AIM OF THE EXERCISE:
Your answer must consist solely of the lines from the start of the entries below through the line with "[well_formed] when that", unchanged.

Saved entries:
________

(* ===== verification/VerifierDisk.v ===== *)
(** * What the journal's slots hold, and what writing and reading them does.

    [holds d p]: the slot of record [p] contains its authenticated envelope.  A disk is
    [well_formed] when that is all its slots contain; writing a slot adds one record, and
    reading a directory returns exactly the records it holds. *)
From Stdlib Require Import Strings.Byte.
From S2P Require Import Prelude Utf8 Sampling Float64 Verifier VerifierProofs VerifierJournal.

Definition dir_of (p : Payload) : Directory :=
  match p with
  | PReservation _ => Reservations | PPrepared _ => Prepared | PStaged _ => Staged | PCommit _ => Commits
  | PActive _ => Active | PAck _ => Acks | PTombstone _ => Tombstones
  end.
Definition kind_of (dir : Directory) : string :=
  match dir with
  | Reservations => "reservation" | Prepared => "prepared" | Staged => "staged" | Commits => "commit"
  | Active => "active" | Acks => "ack" | Tombstones => "tombstone"
  end.
Definition payload_id (p : Payload) : str :=
  match p with
  | PReservation r => reservation_id r | PPrepared r => prepared_id r | PStaged r => st_request_id r | PCommit r => commit_id r
  | PActive r => ac_request_id r | PAck r => k_request_id r | PTombstone r => t_request_id r
  end.

(** A type of records, and its place in the journal. *)
Class SlotType (T : Type) := {
  wrap : T -> Payload;
  unwrap : Payload -> option T;
  slot_id : T -> str;
  slot_dir : Directory;
  unwrap_wrap r : unwrap (wrap r) = Some r;
  wrap_id r : payload_id (wrap r) = slot_id r;
  wrap_dir r : dir_of (wrap r) = slot_dir;
  unwrap_dir p : dir_of p = slot_dir -> exists r, p = wrap r;
}.
#[export] Program Instance reservation_slot : SlotType ReservationRecordV2 :=
  {| wrap := PReservation; unwrap := as_reservation; slot_id := reservation_id; slot_dir := Reservations |}.
Solve All Obligations with (cbn; intros; try destruct p; naive_solver).
#[export] Program Instance prepared_slot : SlotType PreparedRecordV2 :=
  {| wrap := PPrepared; unwrap := as_prepared; slot_id := prepared_id; slot_dir := Prepared |}.
Solve All Obligations with (cbn; intros; try destruct p; naive_solver).
#[export] Program Instance staged_slot : SlotType StagedRecordV2 :=
  {| wrap := PStaged; unwrap := as_staged; slot_id := st_request_id; slot_dir := Staged |}.
Solve All Obligations with (cbn; intros; try destruct p; naive_solver).
#[export] Program Instance commit_slot : SlotType CommitRecordV2 :=
  {| wrap := PCommit; unwrap := as_commit; slot_id := commit_id; slot_dir := Commits |}.
Solve All Obligations with (cbn; intros; try destruct p; naive_solver).
#[export] Program Instance active_slot : SlotType ActiveRecordV2 :=
  {| wrap := PActive; unwrap := as_active; slot_id := ac_request_id; slot_dir := Active |}.
Solve All Obligations with (cbn; intros; try destruct p; naive_solver).
#[export] Program Instance ack_slot : SlotType AckRecordV2 :=
  {| wrap := PAck; unwrap := as_ack; slot_id := k_request_id; slot_dir := Acks |}.
Solve All Obligations with (cbn; intros; try destruct p; naive_solver).
#[export] Program Instance tombstone_slot : SlotType TombstoneRecordV2 :=
  {| wrap := PTombstone; unwrap := as_tombstone; slot_id := t_request_id; slot_dir := Tombstones |}.
Solve All Obligations with (cbn; intros; try destruct p; naive_solver).

Section Disk.
Context `{VerifierLaws} (k : MacKey) (sha : str) (known : list str).
(** The identifiers in use have different file names. *)
Hypothesis no_collision : forall x y, x ∈ known -> y ∈ known -> slot_path x = slot_path y -> x = y.

Definition sealed (p : Payload) : checked JournalEnvelopeV2 := journal_envelope (kind_of (dir_of p)) sha p k.
Definition holds (d : Disk) (p : Payload) : Prop :=
  payload_id p ∈ known /\ exists e, slots d (dir_of p) !! slot_path (payload_id p) = Some (Some e) /\ sealed p = Ok e.
Definition well_formed (d : Disk) : Prop :=
  forall dir path file, slots d dir !! path = Some file -> exists p, dir_of p = dir /\ path = slot_path (payload_id p) /\ holds d p.

Lemma sealed_payload p e : sealed p = Ok e -> e_payload e = p.
Proof. unfold sealed, journal_envelope. intros Hs. peel Hs. by injection Hs as <-. Qed.

Lemma decode_sealed {A} (from_value : Payload -> option A) p e r : sealed p = Ok e -> from_value p = Some r ->
  decode_journal from_value e (kind_of (dir_of p)) sha k = Ok r.
Proof.
  unfold sealed, journal_envelope. intros Hs Hr. peel Hs. injection Hs as <-. apply ok_or_ok in Km1.
  unfold decode_journal. cbn [e_protocol e_kind e_session_record_sha256 e_hmac_sha256 e_payload].
  rewrite !bool_decide_eq_true_2 by done. cbn [negb orb]. unfold validate_digest. rewrite (tag_digest _ _ _ _ Km1). cbn [negb].
  unfold unsigned_of in Km1. rewrite (tag_verifies _ _ _ _ Km1). cbn [negb]. by rewrite Hr.
Qed.

(** The record in a slot is determined by the directory and the identifier. *)
Lemma holds_unique d p q : holds d p -> holds d q -> dir_of p = dir_of q -> payload_id p = payload_id q -> p = q.
Proof.
  intros (_ & e & Hp & He) (_ & e' & Hq & He') Hdir Hid. rewrite Hdir, Hid, Hq in Hp. simplify_eq.
  by rewrite <- (sealed_payload _ _ He), <- (sealed_payload _ _ He').
Qed.

(** ** Reading a directory. *)
Lemma read_files_ok `{SlotType T} (j : DurableVerifierJournalV2) (files : list (str * File)) (records : gmap str T) :
  key j = k -> session_record_sha256 j = sha -> NoDup files.*1 ->
  (forall path file, (path, file) ∈ files -> exists r e, path = slot_path (slot_id r) /\ file = Some e /\ sealed (wrap r) = Ok e) ->
  (forall id_ r, records !! id_ = Some r -> slot_path id_ ∉ files.*1) ->
  exists m, read_files unwrap slot_id (kind_of slot_dir) j files records = Ok m /\
    forall id_ r, m !! id_ = Some r <->
      records !! id_ = Some r \/ (slot_id r = id_ /\ exists e, (slot_path id_, Some e) ∈ files /\ sealed (wrap r) = Ok e).
Proof.
  intros Hk Hsha. revert records. induction files as [|[path file] files IH]; intros records Hdup Hall Hfresh.
  - exists records. split; [done|]. intros id_ r. split; [by left|]. intros [?|(_ & e & Hin & _)]; [done|by apply elem_of_nil in Hin].
  - apply NoDup_cons in Hdup as [Hnew Hdup].
    destruct (Hall path file) as (r & e & -> & -> & He); [apply elem_of_cons; by left|].
    cbn [read_files read_envelope ok_or]. rewrite Hsha, Hk, <- (wrap_dir r), (decode_sealed unwrap _ _ r He (unwrap_wrap r)), wrap_dir.
    rewrite bool_decide_eq_true_2 by done. cbn [negb orb].
    rewrite bool_decide_eq_false_2.
    2: { intros [r' Hr']. apply (Hfresh _ _ Hr'). cbn. apply elem_of_cons. by left. }
    destruct (IH (<[slot_id r := r]> records)) as (m & Hm & Hiff).
    { done. }
    { intros path file Hin. apply Hall. apply elem_of_cons. by right. }
    { intros id_ r' Hr' Hin. apply lookup_insert_Some in Hr' as [[<- <-]|[_ Hr']]; [done|].
      apply (Hfresh _ _ Hr'). cbn. apply elem_of_cons. by right. }
    exists m. split; [done|]. intros id_ r'. rewrite Hiff, lookup_insert_Some. setoid_rewrite elem_of_cons. split.
    + intros [[[<- <-]|[_ Hr']]|(Hid & e' & Hin & He')]; [|by left|].
      * right. split; [done|]. exists e. split; [by left|done].
      * right. split; [done|]. exists e'. split; [by right|done].
    + intros [Hr'|(Hid & e' & [Heq|Hin] & He')].
      * left. right. split; [|done]. intros <-. apply (Hfresh _ _ Hr'). cbn. apply elem_of_cons. by left.
      * injection Heq as Hpath <-. assert (wrap r' = wrap r) as Hw
          by by rewrite <- (sealed_payload _ _ He), <- (sealed_payload _ _ He').
        assert (r' = r) as -> by (apply (f_equal unwrap) in Hw; rewrite !unwrap_wrap in Hw; congruence). left. left. done.
      * right. split; [done|]. by exists e'.
Qed.

Lemma read_slots_ok `{SlotType T} d j : well_formed d -> key j = k -> session_record_sha256 j = sha ->
  exists m : gmap str T, read_slots unwrap slot_id slot_dir (kind_of slot_dir) d j = Ok m /\
    forall id_ r, m !! id_ = Some r <-> holds d (wrap r) /\ slot_id r = id_.
Proof.
  intros Hwf Hk Hsha. unfold read_slots.
  destruct (read_files_ok j (map_to_list (slots d slot_dir)) (∅ : gmap str T)) as (m & Hm & Hiff); try done.
  - apply NoDup_fst_map_to_list.
  - intros path file Hin. apply elem_of_map_to_list in Hin. destruct (Hwf _ _ _ Hin) as (p & Hdir & -> & _ & e & He & Hs).
    destruct (unwrap_dir p Hdir) as [r ->]. rewrite Hdir, Hin in He. simplify_eq. exists r, e. by rewrite wrap_id.
  - exists m. split; [done|]. intros id_ r. rewrite Hiff, lookup_empty. setoid_rewrite elem_of_map_to_list. unfold holds.
    rewrite wrap_dir, wrap_id. split.
    + intros [?|(<- & e & Hin & He)]; [done|]. split; [|done]. split; [|by exists e].
      destruct (Hwf _ _ _ Hin) as (p & Hdir & Hpath & Hknown & e' & Hp & Hs). rewrite <- Hpath, Hdir, Hin in Hp. simplify_eq.
      assert (p = wrap r) as -> by by rewrite <- (sealed_payload _ _ He), <- (sealed_payload _ _ Hs). by rewrite wrap_id in Hknown.
    + intros [[Hknown (e & He & Hs)] <-]. right. split; [done|]. by exists e.
Qed.

(** ** Writing and removing slots. *)
Lemma lookup_set_slot dir path file d dir' path' :
  slots (set_slot dir path file d) dir' !! path' = if decide (dir' = dir /\ path' = path) then file else slots d dir' !! path'.
Proof.
  unfold set_slot. cbn [slots]. destruct (decide (dir' = dir)) as [->|Hne].
  - rewrite lookup_partial_alter. do 2 case_decide; naive_solver.
  - rewrite decide_False by naive_solver. done.
Qed.

(** [d'] is [d] with the record [p] in its slot. *)
Record wrote (p : Payload) (d d' : Disk) : Prop := {
  wrote_session : session_file d' = session_file d;
  wrote_cas : cas d' = cas d;
  wrote_formed : well_formed d';
  wrote_holds q : holds d' q <-> holds d q \/ q = p;
}.

Lemma set_slot_wrote p e d : well_formed d -> payload_id p ∈ known -> sealed p = Ok e ->
  slots d (dir_of p) !! slot_path (payload_id p) = None -> wrote p d (set_slot (dir_of p) (slot_path (payload_id p)) (Some (Some e)) d).
Proof.
  intros Hwf Hknown He Hfree. set (d' := set_slot _ _ _ _).
  assert (forall q, holds d' q <-> holds d q \/ q = p) as Hiff.
  { intros q. unfold holds, d'. setoid_rewrite lookup_set_slot. split.
    - intros (Hq & e' & Hl & He'). case_decide as Hd; [|by left; eauto]. right. simplify_eq.
      by rewrite <- (sealed_payload _ _ He), <- (sealed_payload _ _ He').
    - intros [(Hq & e' & Hl & He')| ->]; (split; [done|]).
      + exists e'. split; [|done]. case_decide as Hd; [|done]. destruct Hd as [Hd1 Hd2]. rewrite Hd1, Hd2 in Hl. congruence.
      + exists e. by rewrite decide_True. }
  split; [done|done| |done].
  intros dir path file Hin. unfold d' in Hin. rewrite lookup_set_slot in Hin. case_decide as Hd.
  - destruct Hd as [-> ->]. exists p. repeat split; try done; apply Hiff; by right.
  - destruct (Hwf _ _ _ Hin) as (q & ? & ? & Hq). exists q. repeat split; try done; apply Hiff; by left.
Qed.
Lemma wrote_again p d : well_formed d -> holds d p -> wrote p d d.
Proof. intros Hwf Hp. split; try done. intros q. split; [by left|]. by intros [?| ->]. Qed.

(** Writing a slot adds the record, or fails without effect; it fails with the record on disk
    only when its directory could not be synced. *)
Lemma write_slot_spec j p out d d' r : well_formed d -> key j = k -> session_record_sha256 j = sha ->
  payload_id p ∈ known -> out <> Torn ->
  write_slot j (dir_of p) (payload_id p) (kind_of (dir_of p)) p out d = (d', r) ->
  (d' = d /\ exists e, r = Err e) \/ (wrote p d d' /\ (r = Ok tt \/ out = Unsynced)).
Proof.
  intros Hwf Hk Hsha Hknown Hout. unfold write_slot. rewrite Hk, Hsha.
  change (journal_envelope (kind_of (dir_of p)) sha p k) with (sealed p). destruct (sealed p) as [e|e] eqn:He.
  2: { intros [= <- <-]. left. eauto. }
  destruct (slots d (dir_of p) !! slot_path (payload_id p)) as [file|] eqn:Hl.
  - intros [= <- <-]. destruct (Hwf _ _ _ Hl) as (q & Hdir & Hpath & Hq & e' & Hl' & He').
    rewrite Hdir, <- Hpath, Hl in Hl'. injection Hl' as ->. cbn [read_envelope ok_or].
    case_bool_decide as Heq; [|left; eauto]. subst e'. right. split; [|by left].
    apply wrote_again; [done|]. split; [done|]. by exists e.
  - unfold write_exclusive. destruct out; try done; intros [= <- <-]; [| left; eauto |];
      (right; split; [by apply set_slot_wrote | auto]).
Qed.

Lemma wrote_other p d d' q : wrote p d d' -> dir_of q <> dir_of p -> holds d' q <-> holds d q.
Proof. intros Hw Hne. rewrite (wrote_holds _ _ _ Hw). split; [|by left]. intros [?| ->]; [done|congruence]. Qed.

(** Removing slot [id_] of a directory removes that record only. *)
Lemma unlinked_holds dir id_ d q : id_ ∈ known ->
  holds (set_slot dir (slot_path id_) None d) q <-> holds d q /\ ~ (dir_of q = dir /\ payload_id q = id_).
Proof.
  intros Hid. unfold holds. setoid_rewrite lookup_set_slot. split.
  - intros (Hq & e & Hl & He). case_decide as Hd; [done|]. split; [eauto|]. intros [? Heq]. apply Hd. by rewrite Heq.
  - intros [(Hq & e & Hl & He) Hne]. split; [done|]. exists e. split; [|done]. rewrite decide_False; [done|].
    intros [? Hpath]. apply Hne. split; [done|]. by apply no_collision.
Qed.
Lemma unlinked_formed dir id_ d : id_ ∈ known -> well_formed d -> well_formed (set_slot dir (slot_path id_) None d).
Proof.
  intros Hid Hwf dir' path file. rewrite lookup_set_slot. case_decide as Hd; [done|]. intros Hin.
  destruct (Hwf _ _ _ Hin) as (q & <- & -> & Hq). exists q. split; [done|]. split; [done|]. apply unlinked_holds; [done|].
  split; [done|]. intros [Hdir Hq']. apply Hd. by rewrite Hq'.
Qed.
End Disk.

________

OUTPUT FOR THIS TASK:
(* ===== verification/VerifierDisk.v ===== *)
(** * What the journal's slots hold, and what writing and reading them does.

    [holds d p]: the slot of record [p] contains its authenticated envelope.  A disk is
    [well_formed] when that is all its slots contain; writing a slot adds one record, and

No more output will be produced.